Opioids are drugs, whether illegal or prescription, that reduce the intensity of pain signals reaching the brain and affect those brain areas controlling emotion, which diminishes the effects of a painful stimulus. According to the Centers for Disease Control (CDC), in 2013 there were more than 249 million prescriptions for opioid pain medication written by healthcare providers. This is enough for every adult in America to have a bottle of pills.
In 2014, more people died from drug overdoses than in any year on record, and the majority of drug overdose deaths—more than six out of ten—involved an opioid. A study of emergency rooms in the U.S. found that since 1999, the number of overdose deaths involving opioids (including prescription opioid pain relievers and heroin) nearly quadrupled. Altogether nearly half a million people died from drug overdoses in the years from 2000-2014, and 40 more Americans die every day from an opioid overdose.

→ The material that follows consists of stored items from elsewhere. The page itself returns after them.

Lemma kept_complete job_id token now value remove next encoded : ours job_id token →
  keeps P (eval_call q COMPLETE_SCRIPT (complete_job_call job_id token now value remove next encoded)).
Proof.
  intros Ho. unfold eval_call, COMPLETE_SCRIPT. eapply keeps_learn; [by apply leased_yields|].
  intros [job|refusal] Hf; [|apply keeps_ret]. apply keeps_bind; [apply kept_unresolved|]. intros [reason|]; [apply keeps_ret|].
  apply keeps_bind; [by apply kept_end_lease|]. intros _. apply kept_record_completed; [apply complete_tables|done..].
Qed.

Lemma kept_fail job_id token now error retrying scheduled remove : ours job_id token →
  keeps P (eval_call q FAIL_SCRIPT (fail_job_call job_id token now error retrying scheduled remove)).
Proof.
  intros Ho. unfold eval_call, FAIL_SCRIPT. eapply keeps_learn; [by apply leased_yields|].
  intros [job|refusal] Hf; [|apply keeps_ret].
  apply keeps_bind; [by apply kept_end_lease|]. intros _. apply kept_record_failed; [apply fail_tables|done].
Qed.

(** ** Recovery *)
Section recovery.
Variable a : FinishArgs.
Hypothesis tables : finish_tables q a.

Lemma kept_is_current job job_id : keeps P (is_current_repeat_scheduler_job job job_id (redis_key q (RepeatOwnerKey EmptyString))).
Proof. unfold is_current_repeat_scheduler_job. keeps_all; away. Qed.

Lemma kept_stall_out i job : free i → keeps P (stall_out a i job).
Proof.
  intros Hf. unfold stall_out, recover_parent, emit_stalled_event, emit_failed_event.
  pose proof (keeps_release_deduplication _ _ _ _ _ _ G) as Hd. pose proof (keeps_release_repeat _ _ _ _ _ _ G) as Hr.
  pose proof (keeps_enqueue_next _ _ _ _ _ _ G _ tables) as Hn. pose proof (keeps_settle _ _ _ _ _ _ G _ tables Failed) as Hs.
  pose proof (keeps_parent_failure _ _ _ _ _ _ G _ tables) as Hp. pose proof (keeps_failed_metrics _ _ _ _ _ _ G _ tables) as Hm.
  pose proof (keeps_event _ _ _ _ _ _ G _ tables) as He.
  revert Hs Hm. finish_keys tables. intros Hs Hm. keeps_all;
    first [apply Hs; [exact I|done|auto with leases]
          |apply Hp; [auto with leases|intros; eapply keeps_resume_parent; eauto; intros; apply keeps_raise]|away].
Qed.

Lemma kept_requeue i job : free i → keeps P (requeue_stalled a i job).
Proof.
  intros Hf. unfold requeue_stalled, emit_stalled_event, emit_waiting_event. pose proof (keeps_event _ _ _ _ _ _ G _ tables) as He.
  finish_keys tables. keeps_all.
Qed.

Lemma kept_unlocked i job : free i → keeps P (recover_unlocked a i job).
Proof.
  intros Hf. unfold recover_unlocked, next_stalled_count, stalled_job, max_stalled_of. pose proof kept_is_current.
  pose proof (kept_stall_out i). pose proof (kept_requeue i). finish_keys tables. keeps_all; away.
Qed.

Lemma kept_recover_one i : keeps P (recover_stalled_one a (redis_key q (LockKey EmptyString)) i).
Proof.
  unfold recover_stalled_one. finish_keys tables. rewrite lock_key_is. apply keeps_bind_read. intros [raw|] d Hd Hr.
  - apply keeps_bind_value. intros job Hj. apply keeps_bind_value. intros state Hs.
    destruct (is_text state "active") eqn:Hact; [|assert (free i) by (by eapply (g_state _ _ _ _ _ _ G)); keeps_all; away].
    apply keeps_bind_read. intros [] d1 Hd1 Hx; [apply keeps_ret|].
    apply keeps_bind; [apply kept_unlocked; by eapply (g_unlocked _ _ _ _ _ _ G)|intros; apply keeps_ret].
  - assert (free i) by by eapply free_missing. keeps_all; away.
Qed.
End recovery.

Lemma kept_recover now : keeps P (eval_call q RECOVER_STALLED_SCRIPT (recover_stalled_jobs_call now)).
Proof.
  unfold eval_call, RECOVER_STALLED_SCRIPT, mark_active_jobs_stalled. pose proof (kept_recover_one _ (recover_tables now)).
  cbv zeta. keeps_all; first [apply H|apply (g_apart _ _ _ _ _ _ G); apply apart_key; by intros []].
Qed.

(** ** Moves *)
Lemma kept_promote_delayed job_id now job : free job_id →
  let c := promote_job_call job_id now in keeps P (promote_delayed (KEYS_of q c) (ARGV_of q c) job).
Proof. intros Hf. cbn zeta. unfold promote_delayed. call_tables. keeps_all; away. Qed.

Lemma kept_promote_job job_id now : keeps P (eval_call q PROMOTE_JOB_SCRIPT (promote_job_call job_id now)).
Proof.
  unfold eval_call, PROMOTE_JOB_SCRIPT, state_reply. pose proof (kept_promote_delayed job_id now) as Hp. revert Hp. cbn zeta. call_tables.
  intros Hp. apply keeps_bind_read. intros [raw|] d Hd Hr; [|keeps_all; away].
  apply keeps_bind_value. intros job Hj. apply keeps_bind_value. intros state Hs.
  destruct (is_text state "delayed") eqn:Hw; cbn [negb]; [|keeps_all; away].
  assert (free job_id) by by eapply free_in_state. keeps_all; first [by apply Hp|away].
Qed.

Lemma kept_reschedule job_id scheduled text : keeps P (eval_call q RESCHEDULE_JOB_SCRIPT (reschedule_job_call job_id scheduled text)).
Proof.
  unfold eval_call, RESCHEDULE_JOB_SCRIPT, reschedule_delayed, state_reply. call_tables.
  apply keeps_bind_read. intros [raw|] d Hd Hr; [|keeps_all; away].
  apply keeps_bind_value. intros job Hj. apply keeps_bind_value. intros state Hs.
  destruct (is_text state "delayed") eqn:Hw; cbn [negb]; [|keeps_all; away].
  assert (free job_id) by by eapply free_in_state. keeps_all; harmless.
Qed.

Lemma kept_promote_due now : keeps P (eval_call q PROMOTE_DUE_JOBS_SCRIPT (promote_due_jobs_call now)).
Proof.
  unfold eval_call, PROMOTE_DUE_JOBS_SCRIPT. call_tables. apply keeps_bind_read. intros ids d _ _.
  apply keeps_bind; [|intros; keeps_all]. apply keeps_count_each. intros i. unfold promote_due_one. call_tables.
  apply keeps_bind_read. intros r d1 Hd Hr. apply keeps_bind; [apply keeps_do; away|]. intros _. destruct r as [raw|]; [|apply keeps_ret].
  apply keeps_bind_value. intros job Hj. apply keeps_bind_value. intros state Hs.
  destruct (is_text state "delayed") eqn:Hw; [|apply keeps_ret].
  assert (free i) by by eapply free_in_state. keeps_all; away.
Qed.

Lemma kept_update_priority job_id priority lifo :
  keeps P (eval_call q UPDATE_PRIORITY_SCRIPT (update_priority_order_call job_id priority lifo)).
Proof.
  unfold eval_call, UPDATE_PRIORITY_SCRIPT, with_lifo. call_tables. apply keeps_bind_read. intros [raw|] d Hd Hr; [|keeps_all; away].
  apply keeps_bind_value. intros job Hj. apply keeps_bind_value. intros state Hs.
  apply keeps_bind; [keeps_all; away|]. intros _. apply keeps_bind; [auto with leases|]. intros n.
  apply keeps_bind_value. intros job1 H1. do 3 (apply keeps_bind; [keeps_all|]; intros ?).
  apply keeps_bind_value. intros job2 H2. destruct (is_text state "waiting") eqn:Hw.
  - assert (free job_id) by by eapply free_in_state. keeps_all; harmless.
  - apply keeps_bind_value. intros updated He. apply keeps_bind; [|intros; apply keeps_ret]. apply keeps_do.
    apply (keeps_rewrite q id P free drawn ours G d job_id raw job job2 updated); [done..| |done].
    by rewrite (set_index_other _ _ _ _ _ H2), (set_index_other _ _ _ _ _ H1).
Qed.

Lemma kept_deduplication_owner i job_id :
  keeps P (active_deduplication_owner jobs (redis_key q (DeduplicationKey EmptyString)) i job_id).
Proof. unfold active_deduplication_owner. keeps_all; away. Qed.

Lemma kept_repeat_owner key job_id : keeps P (active_repeat_owner jobs (redis_key q (RepeatOwnerKey EmptyString)) key job_id).
Proof. unfold active_repeat_owner, active_scheduler_owner, clear_scheduler, unfinished_of_series. keeps_all; away. Qed.

Lemma kept_retry_parent job_id now expires ttl job :
  let c := retry_job_call job_id now expires ttl in keeps P (retry_parent (KEYS_of q c) (ARGV_of q c) job).
Proof.
  cbn zeta. unfold retry_parent, parent_waits_again. call_tables. apply keeps_bind; [auto with leases|]. intros [p|]; [|apply keeps_ret].
  apply keeps_bind; [auto with leases|]. intros x. apply keeps_bind_read. intros [raw|] d Hd Hr; [|apply keeps_ret].
  apply keeps_bind_value. intros parent Hp. apply keeps_bind; [auto with leases|]. intros v.
  apply keeps_bind; [auto with leases|]. intros ids. apply keeps_bind_value. intros state Hs. apply keeps_when. intros Hc.
  apply andb_true_iff in Hc as [_ Ha]. apply negb_true_iff in Ha.
  assert (free x) by by eapply (g_state _ _ _ _ _ _ G). keeps_all; harmless.
Qed.

Lemma kept_retry_finished job_id now expires ttl job completed i key : free job_id →
  let c := retry_job_call job_id now expires ttl in keeps P (retry_finished (KEYS_of q c) (ARGV_of q c) job completed i key).
Proof.
  intros Hf. cbn zeta. pose proof (kept_retry_parent job_id now expires ttl) as Hp. revert Hp. cbn zeta. unfold retry_finished.
  pose proof (keeps_store_scheduler _ _ _ _ _ _ G) as Hs. destruct completed; call_tables; intros Hp;
    keeps_all; first [apply Hp|harmless].
Qed.

Lemma kept_retry job_id now expires ttl : keeps P (eval_call q RETRY_JOB_SCRIPT (retry_job_call job_id now expires ttl)).
Proof.
  unfold eval_call, RETRY_JOB_SCRIPT, state_reply, misplaced. pose proof (kept_retry_finished job_id now expires ttl) as Hf.
  revert Hf. cbn zeta. call_tables. intros Hf. pose proof kept_deduplication_owner. pose proof kept_repeat_owner.
  apply keeps_bind_read. intros [raw|] d Hd Hr; [|keeps_all; harmless].
  apply keeps_bind_value. intros job Hj. apply keeps_bind_value. intros state Hs. cbn zeta.
  destruct (is_finished (lua_or state (LString EmptyString))) eqn:Hw; cbn [negb]; [|keeps_all; harmless].
  assert (free job_id).
  { eapply (g_state _ _ _ _ _ _ G); eauto. destruct state; try done. unfold is_finished in Hw. simpl in Hw |- *.
    destruct (String.eqb_spec s "active") as [->|]; done. }
  keeps_all; first [by apply Hf|harmless].
Qed.

(** ** Records, logs and settings *)

(** An edit that leaves the state. *)
Definition leaves_state (edit : Lua → Script D Lua) : Prop :=
  ∀ d d' t t', edit t d = (d', Ok t') → d' = d ∧ index t' "state" = index t "state".

Lemma leaves_set name v : "state" ≠ name → leaves_state (set_field name v).
Proof. intros Hn d d' t t' [-> H]%value_run. split; [done|]. by eapply set_index_other. Qed.

Lemma leaves_decoded name raw : "state" ≠ name → leaves_state (set_decoded name raw).
Proof. intros Hn d d' t t' (d1 & v & [-> _]%value_run & E)%bind_run. by eapply leaves_set. Qed.

Lemma kept_edit job_id edit events : leaves_state edit → (∀ t, keeps P (edit t)) → keeps P events →
  keeps P (edit_record jobs job_id edit events).
Proof.
  intros Hl Hk He. unfold edit_record. apply keeps_bind_read. intros [raw|] d Hd Hr; [|apply keeps_ret].
  apply keeps_bind_value. intros job Hj. eapply keeps_learn with (Q := λ t', index t' "state" = index job "state").
  { split; [done|]. intros d1 d2 t' _ E. by apply Hl in E as [_ ?]. }
  intros job' Hs. apply keeps_bind_value. intros updated Hu.
  apply keeps_bind; [|intros _; apply keeps_bind; [done|intros; apply keeps_ret]].
  apply keeps_do. by apply (keeps_rewrite q id P free drawn ours G d job_id raw job job' updated).
Qed.

Lemma kept_logs_of job : keeps P (logs_of job).
Proof. unfold logs_of. keeps_all. Qed.
#[local] Hint Resolve kept_logs_of : leases.

Lemma kept_update_data job_id payload : keeps P (eval_call q UPDATE_DATA_SCRIPT (update_data_call job_id payload)).
Proof.
  unfold eval_call, UPDATE_DATA_SCRIPT. call_tables. apply kept_edit; [by apply leaves_decoded| |apply keeps_ret].
  intros t. unfold set_decoded. keeps_all.
Qed.

Lemma kept_update_progress job_id progress : keeps P (eval_call q UPDATE_PROGRESS_SCRIPT (update_progress_call job_id progress)).
Proof.
  unfold eval_call, UPDATE_PROGRESS_SCRIPT. call_tables. apply kept_edit; [by apply leaves_decoded| |apply keeps_do; away].
  intros t. unfold set_decoded. keeps_all.
Qed.

Lemma kept_save_stacktrace job_id trace reason :
  keeps P (eval_call q SAVE_STACKTRACE_SCRIPT (save_stacktrace_call job_id trace reason)).
Proof.
  unfold eval_call, SAVE_STACKTRACE_SCRIPT. call_tables. apply kept_edit; [| |apply keeps_ret].
  - intros d d' t t' (d1 & t1 & E1 & E2)%bind_run. apply leaves_decoded in E1 as [-> <-]; [|done]. by eapply leaves_set; [|exact E2].
  - intros t. unfold set_decoded. keeps_all.
Qed.

Lemma kept_add_log job_id now line keep entry : keeps P (eval_call q ADD_LOG_SCRIPT (add_log_call job_id now line keep entry)).
Proof.
  unfold eval_call, ADD_LOG_SCRIPT, trim_logs. call_tables. apply kept_edit.
  - intros d d' t t' (d1 & l & E1 & E2)%bind_run. apply bind_run in E1 as (d2 & v & [-> _]%value_run & [= <- _]). by eapply leaves_set; [|exact E2].
  - intros t. unfold add_log_entry. keeps_all.
  - keeps_all; away.
Qed.

Lemma kept_clear_logs job_id keep : keeps P (eval_call q CLEAR_LOGS_SCRIPT (clear_job_logs_call job_id keep)).
Proof.
  unfold eval_call, CLEAR_LOGS_SCRIPT, trim_logs. call_tables. apply keeps_bind_read. intros r d Hd Hr.
  apply keeps_bind; [|intros; keeps_all; away]. destruct r as [raw|]; [|apply keeps_ret]. apply keeps_bind_value. intros job Hj.
  unfold clear_log_entries. eapply keeps_learn with (Q := λ t', index t' "state" = index job "state").
  { split; [keeps_all|]. intros d1 d2 t' _ (d3 & l & _ & [_ E]%value_run)%bind_run. by eapply set_index_other. }
  intros job' Hs. apply keeps_bind_value. intros updated Hu. apply keeps_do.
  by apply (keeps_rewrite q id P free drawn ours G d job_id raw job job' updated).
Qed.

Last year the Nobel-prize winning economist Angus Deaton and his wife Anne Case wrote an influential paper claiming the problem wasn’t with the opioids but with the social and economic conditions that lead people to take the drugs. They
attributed the rising mortality to “deaths of despair” which they consider a form of suicide that “respond(s) more to prolonged economic conditions than to short-term fluctuations, and especially social dysfunctions … that come with prolonged economic distress.”
But research continues to show that economic distress is not the driving force behind this epidemic.
Earlier this year I noted a study that found it was the “drug environment” rather than the economy that is the key driver in rising drug fatalities. Another, more recent, study by three economists from Princeton University has also found there is no causal connection between opioid use and unemployment.
What the researchers found was that increased use of opioids had a slight (3.8-5.2 percent) increase on employment among women. This is likely a result of pain management allowing some women to remain in or return to the workforce. For men, there was no observable relationship between opioid use and employment.
“Overall, our findings suggest that there is no simple causal relationship between economic conditions and the abuse of opioids,” say the researchers. “Therefore, while improving economic conditions in depressed areas is desirable for many reasons, it is unlikely to curb the opioid epidemic.”
There are two reasons such findings are important (assuming they are acknowledged and taken seriously). The first is they show that doubling down on government intervention in the economy won’t solve the opioid crisis. Too often, this epidemic is used as an excuse to support failed policies in the belief that we “must do something or more people will die.” But if economic factors are not driving the epidemic, then it’s callous and disgusting to use opioid overdoes to promote policies that would have no effect on these “deaths of despair.”
The second is that the opioid epidemic reveals a societal breakdown which cannot simply be attributed to economics. When we believed opioid abuse was something restricted to unemployed coal miners in Appalachia it was easier to dismiss it as a problem of economics and the solution to be more wealth redistribution. The more we recognize that the crisis transcends economic classes, though, the more we have to admit that’s it’s likely driven by a deep-rooted moral decay in society.
Knowing this drug epidemic is not primarily about economics won’t solve the problem. But it’s only by being clear-eyed and honest about what is causing the crisis that we will finally be able to save our addicted neighbors.